Examine plots in {log_dir}/tmp_training/:
-
function/rate_func/MLP_node_p2_*.png: Per-type homeostasis function. X-axis is concentration, Y-axis is MLP_node output. Should show near-linear curves with small negative slopes. Type 0 slope should be ~ -0.001, type 1 slope should be ~ -0.002. Dashed lines show ground truth. Good: learned curves overlap dashed GT. Bad: flat lines at zero, large offsets, or non-linear shapes. -
rate_constants/comparison_p2_*.png: Scatter plot of learned vs true log10(k_j). Should be identical to Phase 1 results (parameters are frozen). Any change indicates broken parameter freezing. -
Embedding visualization (if available): Should show two distinct clusters corresponding to the two metabolite types. Good: tight, well-separated clusters. Bad: single blob or random scatter.
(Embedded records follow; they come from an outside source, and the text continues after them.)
(* ===== verification/Conversation.v ===== *)
(** The conversation loop of the front end ([src/frontend/index.tsx]):
    [runGeneration] (lines 3410-3489), [processResponseWithMongo]
    (lines 3491-3651), [executeMongoQuery] and [findFileNameFromPipeline]
    (lines 3015-3066).  The chat model is a function of the chat session
    (its history, system instruction and the prompts sent so far), so every
    behaviour of the model is one value of [model]; the query service is a
    function of the request body, which [Session] instantiates with the
    server's [POST /api/data/query].  The state is the message list of the
    UI, the typing flag, the retry counter, the chat session and a trace of
    what the user saw, in order. *)

From Stdlib Require Import String Ascii List Bool Arith Lia ZArith QArith Qround.
From S2P Require Import Prelude JsValue Normalizer Access Reply.
Import ListNotations.
Open Scope string_scope.
Open Scope nat_scope.
Local Set Warnings "-abstract-large-number".


Module Conversation.
Import Normalizer Access Reply.

(** The JavaScript runtime functions the loop calls on values. *)
Class JsRuntime := {
  json_parse : string -> jv + string;  (** [JSON.parse], or the message of its [SyntaxError] *)
  json_stringify : jv -> string;       (** [JSON.stringify(v, replacer, 2)] *)
  locale_en_IN : Q -> string;          (** [n.toLocaleString('en-IN')] *)
  to_fixed2 : Q -> string;             (** [n.toFixed(2)] *)
  to_locale_string : Q -> string       (** [n.toLocaleString()] in the browser's locale *)
}.

(** An error raised by the model API: the fields the handler reads. *)
Record api_error := {
  er_message : string;   (** [err.message] *)
  er_cause : string;     (** [err.cause.message] *)
  er_json : string;      (** [JSON.stringify(err)] *)
  er_stack : string;     (** [err.stack] *)
  er_string : string;    (** [err.toString()] *)
  er_name : string       (** [err.name] *)
}.

(** One call of [sendMessageStream]: the chunks of the stream, or an error. *)
Inductive outcome :=
| Reply (chunks : list string)
| Fail (e : api_error).

Inductive role := RUser | RModel | RError.
Inductive msg_type := TText | TSimulation.

Record message := { m_role : role; m_text : string; m_type : msg_type }.

Record attachment := {
  at_name : string;
  at_content : string;
  at_isCsv : bool;
  at_isLarge : bool;
  at_collectionName : option string;
  at_headers : option (list string);
  at_rowCount : nat
}.

(** [chatSessionRef.current]. *)
Record session := {
  s_history : list message;
  s_system : string;
  s_sent : list string
}.

(** What the user sees, in order. *)
Inductive event :=
| EPrompt (p : string)             (** a message sent to the model *)
| EShow (i : nat) (m : message)    (** [messages[i]] becomes [m] on screen *)
| EWait (ms : nat)                 (** [await wait(ms)] *)
| EQuery (body : obj).             (** a [POST /api/data/query] *)

Record cstate := {
  msgs : list message;
  typing : bool;
  retryCount : nat;
  sess : session;
  trace : list event
}.

Definition maxRetries : nat := 5.

(** ** State updates *)

(** [updated[i] = m]; [i] is always the index of the turn's placeholder. *)
Fixpoint set_nth {A} (i : nat) (x : A) (l : list A) : list A :=
  match l, i with
  | [], _ => []
  | _ :: l', O => x :: l'
  | y :: l', S i' => y :: set_nth i' x l'
  end.

Definition show (i : nat) (m : message) (st : cstate) : cstate :=
  {| msgs := set_nth i m (msgs st); typing := typing st; retryCount := retryCount st;
     sess := sess st; trace := trace st ++ [EShow i m] |}.

(** [updated[i].text = t]. *)
Definition show_text (i : nat) (t : string) (st : cstate) : cstate :=
  let m := match nth_error (msgs st) i with
           | Some m => {| m_role := m_role m; m_text := t; m_type := m_type m |}
           | None => {| m_role := RModel; m_text := t; m_type := TText |}
           end in
  show i m st.

Definition set_typing (b : bool) (st : cstate) : cstate :=
  {| msgs := msgs st; typing := b; retryCount := retryCount st; sess := sess st; trace := trace st |}.

Definition set_retry (n : nat) (st : cstate) : cstate :=
  {| msgs := msgs st; typing := typing st; retryCount := n; sess := sess st; trace := trace st |}.

Definition log (e : event) (st : cstate) : cstate :=
  {| msgs := msgs st; typing := typing st; retryCount := retryCount st; sess := sess st;
     trace := trace st ++ [e] |}.

(** [chatSessionRef.current.sendMessageStream({ message: prompt })]. *)
Definition send (prompt : string) (st : cstate) : cstate :=
  let s := sess st in
  {| msgs := msgs st; typing := typing st; retryCount := retryCount st;
     sess := {| s_history := s_history s; s_system := s_system s; s_sent := s_sent s ++ [prompt] |};
     trace := trace st ++ [EPrompt prompt] |}.

(** ** Errors of the model API (lines 3426-3462) *)

Definition err_msg (e : api_error) : string :=
  if negb (String.eqb (er_message e) "") then er_message e
  else if negb (String.eqb (er_cause e) "") then er_cause e
  else er_json e.

Definition full_error_string (e : api_error) : string :=
  lower (er_stack e ++ " " ++ er_string e ++ " " ++ err_msg e).

Definition isQuotaError (e : api_error) : bool :=
  let s := full_error_string e in
  includes s "429" || includes s "503" || includes s "resource_exhausted" || includes s "quota".

Definition isCertError (e : api_error) : bool :=
  let s := full_error_string e in
  let m := err_msg e in
  includes (er_stack e) "ERR_CERT" || includes (er_string e) "ERR_CERT" || includes m "ERR_CERT" ||
  includes s "cert_authority_invalid" || includes s "certificate" || includes s "ssl" ||
  includes s "err_cert" || includes s "certificate validation" || includes s "failed to fetch" ||
  includes s "network error" || includes s "typeerror" ||
  (includes s "fetch" && includes s "typeerror") ||
  (String.eqb (er_name e) "TypeError" && includes m "fetch") ||
  (String.eqb (er_name e) "TypeError" && includes (er_stack e) "ERR_CERT").

Definition SSL_MESSAGE : string :=
  "🔒 **SSL Certificate Error**" ++ NL ++ NL ++
  "**Problem:** The browser cannot verify Google's SSL certificate. This is typically caused by:" ++ NL ++ NL ++
  "1. **Corporate Firewall/Proxy** - Your network may be intercepting SSL connections" ++ NL ++
  "2. **System Certificates** - Outdated or missing root certificates" ++ NL ++
  "3. **Network Configuration** - VPN or security software interfering" ++ NL ++ NL ++
  "**Solutions to Try:**" ++ NL ++ NL ++
  "✅ **Quick Fixes:**" ++ NL ++
  "- Try a different network (mobile hotspot, home WiFi)" ++ NL ++
  "- Disable VPN if active" ++ NL ++
  "- Check if your corporate firewall allows generativelanguage.googleapis.com" ++ NL ++ NL ++
  "✅ **System Fixes:**" ++ NL ++
  "- Update Windows certificates: Run Windows Update" ++ NL ++
  "- Check system date/time is correct" ++ NL ++
  "- Try a different browser" ++ NL ++ NL ++
  "✅ **For IT Administrators:**" ++ NL ++
  "- Whitelist *.googleapis.com in firewall" ++ NL ++
  "- Install proper root certificates" ++ NL ++
  "- Configure proxy to allow Google AI API" ++ NL ++ NL ++
  "**Note:** This is a network/infrastructure issue, not a code problem. The API key appears to be set correctly.".

(** The placeholder of a quota retry (line 3472). *)
Definition capacity_message (waitTime attempt : nat) : string :=
  "_System at capacity. Retrying in " ++ nat_to_string (waitTime / 1000) ++ "s (Attempt " ++
  nat_to_string (attempt + 1) ++ "/" ++ nat_to_string maxRetries ++ ")..._".

(** ** Errors that end the turn (lines 3627-3643) *)

(** [rawErrString.match(/retry in ([\d\.]+)s/)]: the run of digits and
    dots after the first [retry in ] that a [s] follows. *)
Definition is_digit_or_dot (c : ascii) : bool := is_digit c || is_char "." c.

Fixpoint retry_in (s : string) : option string :=
  match s with
  | EmptyString => None
  | String _ t =>
      if prefix "retry in " s then
        let rest := substring 9 (String.length s) s in
        let run := take_while is_digit_or_dot rest in
        if negb (String.eqb run "") && head_is (is_char "s") (drop_while is_digit_or_dot rest)
        then Some run else retry_in t
      else retry_in t
  end.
The training progress is visualized in {log_dir}/tmp_training/loss.tif:
| Color | Component | Description |
|---|---|---|
| blue (thick) | phase2_loss |
Phase 2 prediction loss (MSE on concentration trajectory) |
Monitor: Blue curve should decrease steadily. If it plateaus immediately (no decrease), MLP_node is not learning — consider a code-level strategy change. If it decreases slowly, increase data_augmentation_loop or lr_node_homeo.
You maintain TWO files:
File: {config}_analysis.md
- Append every iteration's full log entry
- Never read this file — it is for human record only
File: {config}_memory.md
- READ at start of each iteration
- UPDATE at end of each iteration
- Contains: established principles + current block iterations + strategy outcomes
- Fixed size (~300 lines max)
- Slot 0 (time_step=4): baseline (lr_node_homeo=1E-2, lr_emb_homeo=1E-3, data_augmentation_loop=1000)
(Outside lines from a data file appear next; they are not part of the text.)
(** ** Uploads through multer and the error handler *)

(** The global error handler (lines 1480-1496) for an error of message
    [msg] on [path]. *)
Definition on_error (path msg : string) (status : nat) : reply :=
  if prefix "/api/" path then
    RJson 500 (JObj [("error", JStr "Internal server error");
                     ("message", JStr (if String.eqb msg "" then "An unexpected error occurred" else msg))])
  else RError status.

(** The multer [fileFilter] (lines 148-154). *)
Definition csv_filter (mimetype originalname : string) : bool :=
  String.eqb mimetype "text/csv" || ends_with originalname ".csv".

(** A multipart file part: its declared type and the stored upload. *)
Record part := { pt_mimetype : string; pt_file : upload }.

Definition UPLOAD_LIMIT : N := 500 * 1024 * 1024.

(** The storage engine's message when [insertOne] refuses a document
    (lines 964-973), the only error [Store.upload_handler] reports as 500. *)
Definition TOO_LARGE : string := "document too large".

Definition upload_json (r : upload_resp) (u : upload) (now : Z) : reply :=
  match r with
  | UploadOk dc cols n =>
      RJson 201 (JObj [("message", JStr "File uploaded successfully");
                       ("file", JObj [("fileName", JStr (up_name u));
                                      ("fileSize", JNum (inject_Z (Z.of_N (up_size u))));
                                      ("uploadedAt", time now);
                                      ("dataCollection", match dc with Some c => JStr c | None => JNull end);
                                      ("columns", JArr (map JStr cols));
                                      ("rowCount", JNum (inject_Z (Z.of_nat n)))])])
  | UploadErr 500 m =>
      RJson 500 (JObj [("error", JStr m); ("message", JStr TOO_LARGE);
                       ("hint", JStr "File is too large to store directly. Try splitting the CSV into smaller files.")])
  | UploadErr s m => json_error s m
  end.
- Slot 1 (time_step=16): baseline (lr_node_homeo=1E-2, lr_emb_homeo=1E-3, data_augmentation_loop=1000)
- Slot 2 (time_step=32): baseline (lr_node_homeo=1E-2, lr_emb_homeo=1E-3, data_augmentation_loop=1000)
- Slot 3 (time_step=64): baseline (lr_node_homeo=1E-2, lr_emb_homeo=1E-3, data_augmentation_loop=1000)
- Which rollout length works best? Longer rollouts accumulate more homeostatic signal but have noisier gradients. Compare avg_slope_ratio across slots.
- LR magnitude: Does MLP_node need 1E-1 to escape zero, or is 1E-2 sufficient?
- Training duration: How many iterations before slopes converge? Is 1000 enough or do we need 5000?
- Code strategy: If hyperparameter-only exploration fails across all slots, which literature strategy (1-8) breaks the deadlock?